Blue: Cell 0 / Top Left (A or B)
Green: Cell 1 / Bottom Left (C or D)
Orange: Cell 2 / Top Right (E or F)
Brown: Cell 3 / Bottom Right (G or H)

The number is the bound on each node. Nodes with a white background are sum nodes and/or words. You can’t read the individual words off this diagram any more, just the points that they contribute.

To recap how the bounds flow:

White nodes (sum nodes) are the sum of their children, plus any words on this node.
Colored nodes (choice nodes) are the max of their children.

And that is how you calculate an upper bound on a class of boards.

The upper bound here isn’t precise: 14 is larger than 8. Why is that? One thing that’s striking in the colorful tree is just how jumbled the colors are. There’s green on the left, right and middle. There’s orange everywhere. In terms of the Boggle board, this means we make the same choice (which letter to pick for each cell) many times in many different places in the tree. And we might not make the same choice every time. It’s not possible to find both CAGE and AGED on the same board, because the bottom left cell (1/green) has to be either a C or a D. It can’t be both.

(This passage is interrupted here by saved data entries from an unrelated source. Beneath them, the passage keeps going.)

(** The service asks for a code and the input is closed. *)
Definition noCode : World :=
  setLogins [inl (token1, true)]
    (setLines [inl "u@example.com"; inl "hunter2"; inr EOF] quiet).

(** The query for the organizations fails; the user types an ID. *)
Definition refused : World :=
  setOrganizations (inr (Errorf "unauthorized")) (setLines [inl organization2] quiet).

(** Two organizations; the user presses return. *)
Definition twoOrganizations : World :=
  setOrganizations (inl [organization1; organization2]) (setLines [inl ""] quiet).

(** A config file exists and the user answers no. *)
Definition existing : scw.Config :=
  {| scw.InlineProfile := scw.setSecretKey uuid scw.emptyProfile;
     scw.ActiveProfile := None; scw.Profiles := []; scw.SendUsage := true |}.

Definition configured : World :=
  setConfirms [inl false] (setDisk (Some existing) [] quiet).

Definition noArgs : InitArgs :=
  {| SecretKey := ""; Region := ""; Zone := ""; OrganizationID := "";
     SendUsage := None |}.

(** A secret key on the command line, with or without a zone. *)
Definition keyArgs (zone : scw.Zone) : InitArgs :=
  {| SecretKey := uuid; Region := ""; Zone := zone; OrganizationID := "";
     SendUsage := None |}.

(** The input of the terminal is closed. *)
Definition closed : World := setLines [inr EOF] quiet.

(** The calls of the closure in [quiet] before it asks for anything. *)
Definition opening : trace :=
  [Ob GetWidth 120%Z;
   Ob (Printf Logo) tt;
   Ob LoadConfig (inr (Errorf "config file not found"))].

(** Nothing on the command line: the user types a secret key and accepts
    the default zone; one organization; the user agrees to send usage. *)
Definition interactive : World :=
  setOrganizations (inl [organization1])
    (setConfirms [inl true] (setLines [inl uuid; inl ""] quiet)).

(** The service asks for a code twice and then issues a key. *)
Definition twoRounds : World :=
  setLogins [inl (token1, true); inl (token1, true); inl (token2, false)]
    (setLines [inl "u@example.com"; inl "hunter2"; inl "123456"; inl "654321"] quiet).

The last post explained how we could tighten the bound by synchronizing these choices. In terms of the tree, this means applying lots of pivot operations to “lift” one of the choices to the top (left). Here’s what the tree looks like after lifting the choice for cell 0 (blue):

Now there’s a single blue choice node on the left, and the bound has gone down. In this case there are fewer nodes after lifting, but that’s not usually the case. The choice for cell 0 (blue) is synchronized now, but the other choices are not. To keep improving the bound, we can lift another choice. Let’s do green:

The bound has dropped again, and the tree is getting more orderly. We can keep going. Cell 2, orange, is next:

It won’t improve the bound but, for completeness, we can also lift cell 3 (brown):

Each lift adds a layer to a “choice pyramid” at the top of the tree, until what we’re left with is just a decision tree. The bound on this is tight, and you can find the board that produces the best score by following the max path down the tree.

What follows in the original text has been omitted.